(* ===== verification/SandboxCatalogWf.v ===== *)
(** * What a validated catalog is

    [well_formed] is the type of validated snapshots in the sense of the
    checks: unique names and paths, kinds, platform and generation, order of
    the lists, sound and acyclic helpers.  [validate] establishes it. *)

From stdpp Require Import base tactics list strings option numbers relations.
From Stdlib Require Import ZArith NArith Lia Ascii String Sorted.
From S2P Require Import Prelude RustStr BTree SandboxError SandboxIdentity SandboxCatalog SandboxCatalogProofs.

Open Scope string_scope.
Open Scope list_scope.
Open Scope nat_scope.

(** ** Sorting *)

Lemma then_compare_flip c c' d d' : c' = CompOpp c -> (d = Gt -> d' <> Gt) -> then_compare c d = Gt -> then_compare c' d' <> Gt.
Proof. intros ->. destruct c; simpl; auto. Qed.

Lemma string_flip a b : String.compare a b = Gt -> String.compare b a <> Gt.
Proof. rewrite (String.compare_antisym a b). by destruct (String.compare b a). Qed.

Lemma reference_flip a b : reference_compare a b = Gt -> reference_compare b a <> Gt.
Proof. apply then_compare_flip; [apply String.compare_antisym|apply string_flip]. Qed.

Lemma artifact_flip a b : artifact_compare a b = Gt -> artifact_compare b a <> Gt.
Proof.
  repeat (apply then_compare_flip; [apply String.compare_antisym|]).
  rewrite (Nat.compare_antisym (kind_rank (artifact_kind b))). by destruct (Nat.compare _ _).
Qed.

(** ** Well-formed records *)

Definition all_artifacts (r : CatalogRecord) : list HashedArtifact :=
  executable r :: non_system_libraries r ++ resources r.

Definition paths (r : CatalogRecord) : list string := managed_canonical_path <$> all_artifacts r.

Definition artifact_ok (k : ArtifactKind) (a : HashedArtifact) : Prop :=
  artifact_kind a = k /\ valid_catalog_text (logical_name a) = true /\ valid_catalog_text (managed_canonical_path a) = true.

Record record_ok (r : CatalogRecord) : Prop := {
  rok_texts : Forall (fun s => valid_catalog_text s = true)
                [original_source_path r; display_name (approval_actor r); mechanism (approval_actor r)];
  rok_executable : artifact_ok ArtifactKind.Executable (executable r);
  rok_libraries : Forall (artifact_ok ArtifactKind.Library) (non_system_libraries r);
  rok_resources : Forall (artifact_ok ArtifactKind.Resource) (resources r);
  rok_names : NoDup (logical_name <$> all_artifacts r);
  rok_helpers : NoDup (helper_names r);
  rok_sorted_helpers : Sorted (in_order reference_compare) (helpers r);
  rok_sorted_libraries : Sorted (in_order artifact_compare) (non_system_libraries r);
  rok_sorted_resources : Sorted (in_order artifact_compare) (resources r) }.

(** What [validate] checks of a record before it looks inside, and keeps. *)
Definition header_ok (g : CatalogGeneration) (p : PlatformId) (r : CatalogRecord) : Prop :=
  schema_version r = CATALOG_SCHEMA_V1 /\ generation r = g /\ record_platform r = p /\
  (forall l, replaces r = Some l -> (generation_number (prior_generation l) < generation_number g)%N).

Record well_formed (v : ValidatedCatalogSnapshot) : Prop := {
  wf_schema : val_schema_version v = CATALOG_SCHEMA_V1;
  wf_keys : bt_wf (records v);
  wf_headers : Forall (fun kr => tool_str (tool_id kr.2) = kr.1 /\ header_ok (val_generation v) (val_platform v) kr.2) (records v);
  wf_records : Forall record_ok (bt_values (records v));
  wf_paths : NoDup (concat (paths <$> bt_values (records v)));
  wf_references : sound_references (records v) (revoked_tools v) (bt_values (records v));
  wf_acyclic : acyclic (records v) }.

(** ** Names collected in a set *)

(** The names of [l] are new and distinct, and [s'] is [s] with them. *)
Definition collected (l : list string) (s s' : bset) : Prop :=
  NoDup l /\ (forall x, x ∈ l -> bs_contains x s = false) /\
  (forall x, bs_contains x s' = true <-> bs_contains x s = true \/ x ∈ l).

Lemma collected_nil s : collected [] s s.
Proof.
  split; [constructor|]. split; [by intros x ?%elem_of_nil|]. intros x. rewrite elem_of_nil. tauto.
Qed.

Lemma collected_one x s : bs_contains x s = false -> collected [x] s (bs_add x s).
Proof.
  intros Hx. split; [apply list.NoDup_singleton|]. split; [by intros y ->%list_elem_of_singleton|].
  intros y. rewrite bs_contains_add, orb_true_iff, String.eqb_eq, list_elem_of_singleton. tauto.
Qed.

Lemma collected_app l1 l2 s s1 s2 : collected l1 s s1 -> collected l2 s1 s2 -> collected (l1 ++ l2) s s2.
Proof.
  intros (N1 & F1 & C1) (N2 & F2 & C2).
  assert (H12 : forall x, x ∈ l2 -> bs_contains x s = false /\ x ∉ l1).
  { intros x Hx. pose proof (F2 x Hx) as Hf. split.
    - apply not_true_iff_false. intros Hs. rewrite (proj2 (C1 x)) in Hf; [done|by left].
    - intros Hl. rewrite (proj2 (C1 x)) in Hf; [done|by right]. }
  split; [|split].
  - apply list.NoDup_app. split_and!; [done| |done]. intros x Hx Hx2. by apply H12 in Hx2 as [_ ?].
  - intros x [Hx|Hx]%elem_of_app; [by apply F1|by apply H12].
  - intros x. rewrite C2, C1, elem_of_app. tauto.
Qed.

Lemma collected_perm l l' s s' : l ≡ₚ l' -> collected l s s' -> collected l' s s'.
Proof.
  intros Hp (N & F & C). split; [by rewrite <- Hp|]. split; intros x; rewrite <- Hp; [apply F|apply C].
Qed.

(** ** The passes of [validate] *)

Section validate.
Context `{CatalogPathNormalizer}.

Lemma validate_artifact_ok k p ln np a a' ln' np' :
  validate_artifact k p ln np a = Ok (a', ln', np') ->
  artifact_ok k a' /\ collected [logical_name a'] ln ln' /\ collected [managed_canonical_path a'] np np'.
Proof.
  unfold validate_artifact. case_bool_decide as Ek; [|done]. simpl.
  destruct (valid_catalog_text (logical_name a)) eqn:En; [|done].
  destruct (bs_contains (logical_name a) ln) eqn:El; [done|].
  destruct (valid_catalog_text (managed_canonical_path a)); [|done]. simpl.
  destruct (normalize p (managed_canonical_path a)) as [path|e| |]; try done. simpl.
  destruct (valid_catalog_text path) eqn:Ep; [|done]. destruct (bs_contains path np) eqn:Eb; [done|].
  simpl. intros [= <- <- <-]. split; [done|]. split; by apply collected_one.
Qed.

Lemma validate_artifacts_ok k p ln np l l' ln' np' :
  validate_artifacts k p ln np l = Ok (l', ln', np') ->
  Forall (artifact_ok k) l' /\ collected (logical_name <$> l') ln ln' /\ collected (managed_canonical_path <$> l') np np'.
Proof.
  revert ln np l' ln' np'. induction l as [|a l IH]; intros ln np l' ln' np' H1; simpl in H1.
  { injection H1 as <- <- <-. split; [constructor|]. split; apply collected_nil. }
  destruct (validate_artifact k p ln np a) as [[[a' ln1] np1]|e| |] eqn:Ea; try done. simpl in H1.
  destruct (validate_artifacts k p ln1 np1 l) as [[[l1 ln2] np2]|e| |] eqn:El; try done. simpl in H1.
  injection H1 as <- <- <-. apply validate_artifact_ok in Ea as (Ha & Hn & Hp).
  apply IH in El as (Hl & Hn2 & Hp2). split; [by constructor|].
  split; [exact (collected_app _ _ _ _ _ Hn Hn2)|exact (collected_app _ _ _ _ _ Hp Hp2)].
Qed.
=-=-=
:: Task ::
Reproduce the final stretch of the data above: every line from the one holding "Lemma validate_artifact_ok k" through the end, inclusive, exactly as written and nothing else.

:: Answer to the problem ::
Lemma validate_artifact_ok k p ln np a a' ln' np' :
  validate_artifact k p ln np a = Ok (a', ln', np') ->
  artifact_ok k a' /\ collected [logical_name a'] ln ln' /\ collected [managed_canonical_path a'] np np'.
Proof.
  unfold validate_artifact. case_bool_decide as Ek; [|done]. simpl.
  destruct (valid_catalog_text (logical_name a)) eqn:En; [|done].
  destruct (bs_contains (logical_name a) ln) eqn:El; [done|].
  destruct (valid_catalog_text (managed_canonical_path a)); [|done]. simpl.
  destruct (normalize p (managed_canonical_path a)) as [path|e| |]; try done. simpl.
  destruct (valid_catalog_text path) eqn:Ep; [|done]. destruct (bs_contains path np) eqn:Eb; [done|].
  simpl. intros [= <- <- <-]. split; [done|]. split; by apply collected_one.
Qed.

Lemma validate_artifacts_ok k p ln np l l' ln' np' :
  validate_artifacts k p ln np l = Ok (l', ln', np') ->
  Forall (artifact_ok k) l' /\ collected (logical_name <$> l') ln ln' /\ collected (managed_canonical_path <$> l') np np'.
Proof.
  revert ln np l' ln' np'. induction l as [|a l IH]; intros ln np l' ln' np' H1; simpl in H1.
  { injection H1 as <- <- <-. split; [constructor|]. split; apply collected_nil. }
  destruct (validate_artifact k p ln np a) as [[[a' ln1] np1]|e| |] eqn:Ea; try done. simpl in H1.
  destruct (validate_artifacts k p ln1 np1 l) as [[[l1 ln2] np2]|e| |] eqn:El; try done. simpl in H1.
  injection H1 as <- <- <-. apply validate_artifact_ok in Ea as (Ha & Hn & Hp).
  apply IH in El as (Hl & Hn2 & Hp2). split; [by constructor|].
  split; [exact (collected_app _ _ _ _ _ Hn Hn2)|exact (collected_app _ _ _ _ _ Hp Hp2)].
Qed.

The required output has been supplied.